The Vulnerability of Active Directory

The survey also captured that Active Directory was involved in 95% of attacks, which is very consistent with the statements made by Mandiant in their Ransomware Preparedness Training. Within that session, they pointed to exposures in Active Directory as the root cause of why ransomware criminals continue to be successful. The CRA report investigated how attackers penetrated deeper into the network once inside and found that 63% of the time, they exploited a vulnerability on another system and moved laterally. Other common initial infection points [MP1] included privilege escalation (34%), credential exfiltration (32%), and traverse mapped shares (25%). The report also looked at the initial infection point for attacks targeting AD and found similar results: in 62% of cases, the exploitable vulnerabilities were listed as the infection point, followed by changed security policies (40%), distributed ransomware (37%), and escalated privileges (36%). The message is clear: misconfigurations, exposures, and lack of detection capabilities have allowed attackers to target AD with an unacceptable success rate.

While 62% of respondents indicated that they would increase spending to combat ransomware in 2022, the specifics of that spending leave room for concern. Asked what steps their organization has taken to harden its systems to prevent future ransomware attacks, the most frequent answers included educating employees to protect endpoints (71%) and changing passwords (70%). These two steps, while important, are nowhere near enough to solve today’s security problems. Just 41% said they had added Active Directory to their monitoring program. I believe a lack of awareness is driving this prioritization of new tools that would help organizations achieve continuous monitoring of exposures as well as indicators of attack and live attack detection. The organizational structure could also be a factor where the identity, security, or risk groups could be responsible for the spending.   Notably, in the EMA Active Directory is Under Siege Report, 86% of respondents stated that they planned to increase their spending on Active Directory protection. With so many attacks leveraging AD, I suspect this number will also shift substantially in 2022.

Comprehensive Protection Is Necessary

There is no easy, “one-size-fits-all” solution to protect against ransomware, and the problem is unlikely to go away anytime soon. However, perhaps the most important thing for an organization to do is to understand the ransomware attack cycle and protect Active Directory privileges from falling into their hands.

Attivo offers a portfolio of solutions for protecting Active Directory. These software licenses can often be purchased standalone or as part of an overall bundle.

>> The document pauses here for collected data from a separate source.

(** Extract sdk info from from the API metadata *)
Definition getSdkMetadataForEnvelopeHeader (metadata : option SdkMetadata)
  : M (option js_object) :=
  match metadata with
  | None => ret None
  | Some m =>
      match md_sdk m with
      | None => ret None
      | Some s =>
          let* i := load_sdk s in
          ret (Some [("name", of_string (name i));
                     ("version", of_string (version i))])
      end
  end.

(** The five statements of [enhanceEventWithSdkInfo] after its guard. *)

(** [event.sdk = event.sdk || {};] *)
Definition assign_sdk (event : loc) : M unit :=
  let* e := load_event event in
  let* s := match sdk e with
            | Some s => ret s
            | None => alloc (OSdkInfo empty_SdkInfo)
            end in
  store event (OEvent (with_sdk (Some s) e)).

(** [event.sdk.name = event.sdk.name || sdkInfo.name;] *)
Definition assign_name (event info : loc) : M unit :=
  let* s := event_sdk event in
  let* cur := load_sdk s in
  let* d := load_sdk info in
  store s (OSdkInfo (with_name (js_or (name cur) (name d)) cur)).

(** [event.sdk.version = event.sdk.version || sdkInfo.version;] *)
Definition assign_version (event info : loc) : M unit :=
  let* s := event_sdk event in
  let* cur := load_sdk s in
  let* d := load_sdk info in
  store s (OSdkInfo (with_version (js_or (version cur) (version d)) cur)).

(** [event.sdk.integrations =
      [...(event.sdk.integrations || []), ...(sdkInfo.integrations || [])];] *)
Definition assign_integrations (event info : loc) : M unit :=
  let* s := event_sdk event in
  let* cur := load_sdk s in
  let* mine := elements_or_empty (integrations cur) in
  let* d := load_sdk info in
  let* theirs := elements_or_empty (integrations d) in
  let* a := alloc (OArray (mine ++ theirs)) in
  let* cur := load_sdk s in
  store s (OSdkInfo (with_integrations (Some a) cur)).

(** [event.sdk.packages =
      [...(event.sdk.packages || []), ...(sdkInfo.packages || [])];] *)
Definition assign_packages (event info : loc) : M unit :=
  let* s := event_sdk event in
  let* cur := load_sdk s in
  let* mine := elements_or_empty (packages cur) in
  let* d := load_sdk info in
  let* theirs := elements_or_empty (packages d) in
  let* a := alloc (OArray (mine ++ theirs)) in
  let* cur := load_sdk s in
  store s (OSdkInfo (with_packages (Some a) cur)).

(** Apply SdkInfo (name, version, packages, integrations) to the
    corresponding event key.  Merge with existing data if any. *)
Definition enhanceEventWithSdkInfo (event : loc) (sdkInfo : option loc)
  : M loc :=
  match sdkInfo with
  | None => ret event
  | Some info =>
      assign_sdk event ;;
      assign_name event info ;;
      assign_version event info ;;
      assign_integrations event info ;;
      assign_packages event info ;;
      ret event
  end.

(** [sdkInfo && { sdk: sdkInfo }] *)
Definition sdk_entry (sdkInfo : option js_object) : option js_object :=
  match sdkInfo with
  | Some i => Some [("sdk", JObject i)]
  | None => None
  end.

(** [!!tunnel && { dsn: dsnToString(dsn) }] *)
Definition dsn_entry (tunnel : option string) (dsn : DsnComponents)
  : option js_object :=
  if truthy tunnel then Some [("dsn", JString (dsnToString dsn))] else None.

(** Creates an envelope from a Session *)
Definition createSessionEnvelope (session : loc) (dsn : DsnComponents)
    (metadata : option SdkMetadata) (tunnel : option string) : M Envelope :=
  let* sdkInfo := getSdkMetadataForEnvelopeHeader metadata in
  let envelopeHeaders :=
    spread (spread [("sent_at", JString now)] (sdk_entry sdkInfo))
      (dsn_entry tunnel dsn) in
  let* fields := load_session session in
  let envelopeItem :=
    if has_key "aggregates" fields
    then ([("type", JString "sessions")], session)
    else ([("type", JString "session")], session) in
  ret (createEnvelope envelopeHeaders [envelopeItem]).

(** [event.type === 'transaction'] *)
Definition is_transaction (e : Event) : bool :=
  match type e with
  | Some t => String.eqb (literal t) "transaction"
  | None => false
  end.

(** [event.type === 'transaction' && event.contexts && event.contexts.trace
    && { trace: dropUndefinedKeys({ ... }) }] *)
Definition trace_entry (e : Event) (dsn : DsnComponents) : option js_object :=
  if is_transaction e then
    match contexts e with
    | Some c =>
        match trace c with
        | Some t =>
            Some [("trace",
                   dropUndefinedKeys
                     (JObject
                        [("trace_id", of_string (trace_id t));
                         ("environment", of_string (environment e));
                         ("release", of_string (release e));
                         ("transaction", of_string (transaction e));
                         ("user",
                          match user e with
                          | Some u =>
                              JObject [("id", of_string (user_id u));
                                       ("segment", of_string (user_segment u))]
                          | None => JUndefined
                          end);
                         ("public_key", of_string (publicKey dsn))]))]
        | None => None
        end
    | None => None
    end
  else None.

(** The object literal that [createEventEnvelopeHeaders] returns, from the
    fields of the event as they are at the call. *)
Definition event_envelope_headers (e : Event) (sdkInfo : option js_object)
    (tunnel : option string) (dsn : DsnComponents) : js_object :=
  spread
    (spread
       (spread [("event_id", of_string (event_id e));
                ("sent_at", JString now)]
          (sdk_entry sdkInfo))
       (dsn_entry tunnel dsn))
    (trace_entry e dsn).

Definition createEventEnvelopeHeaders (event : loc)
    (sdkInfo : option js_object) (tunnel : option string)
    (dsn : DsnComponents) : M js_object :=
  let* e := load_event event in
  ret (event_envelope_headers e sdkInfo tunnel dsn).

(** [metadata && metadata.sdk] *)
Definition metadata_sdk (metadata : option SdkMetadata) : option loc :=
  match metadata with
  | Some m => md_sdk m
  | None => None
  end.

(** Create an Envelope from an event. *)
Definition createEventEnvelope (event : loc) (dsn : DsnComponents)
    (metadata : option SdkMetadata) (tunnel : option string) : M Envelope :=
  let* sdkInfo := getSdkMetadataForEnvelopeHeader metadata in
  let* e := load_event event in
  let eventType := or_else (option_map literal (type e)) "event" in
  let transactionSampling :=
    match sdkProcessingMetadata e with
    | Some m => transactionSampling m
    | None => None
    end in
  let samplingMethod :=
    match transactionSampling with Some t => method t | None => None end in
  let sampleRate :=
    match transactionSampling with Some t => rate t | None => None end in
  enhanceEventWithSdkInfo event (metadata_sdk metadata) ;;
  (* delete event.sdkProcessingMetadata; *)
  let* e := load_event event in
  store event (OEvent (delete_sdkProcessingMetadata e)) ;;
  let* envelopeHeaders := createEventEnvelopeHeaders event sdkInfo tunnel dsn in
  let eventItem :=
    ([("type", JString eventType);
      ("sample_rates",
       JArray [JObject [("id", of_string samplingMethod);
                        ("rate", of_number sampleRate)]])],
     event) in
  ret (createEnvelope envelopeHeaders [eventItem]).

End Envelope.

  • ADAssessor for understanding Active Directory vulnerabilities and quickly detecting Indicators of Attack
  • ADSecure- EP for detecting unauthorized queries from an endpoint, hiding the AD objects, and returning fake data for elicitation to gather TTPs and IoCs
  • ADSecure-DC protects domain controllers from attacks from Windows, Mac, Linux, IoT, OT devices and adds deep packet inspection and behavior correlation of logs
  • ThreatPath identifies and remediates at-risk stored administrator credentials, deactivated MFA, delegated administrators, and orphaned or duplicate credentials at the endpoint

These solutions provide a layered defense, making it exponentially harder for an attacker to successfully leverage AD as part of their malicious or ransomware attack. Given AD’s high value to attackers and the regularity with which they can compromise it, these tools are no longer “nice to have” solutions—they are essential elements for every security stack.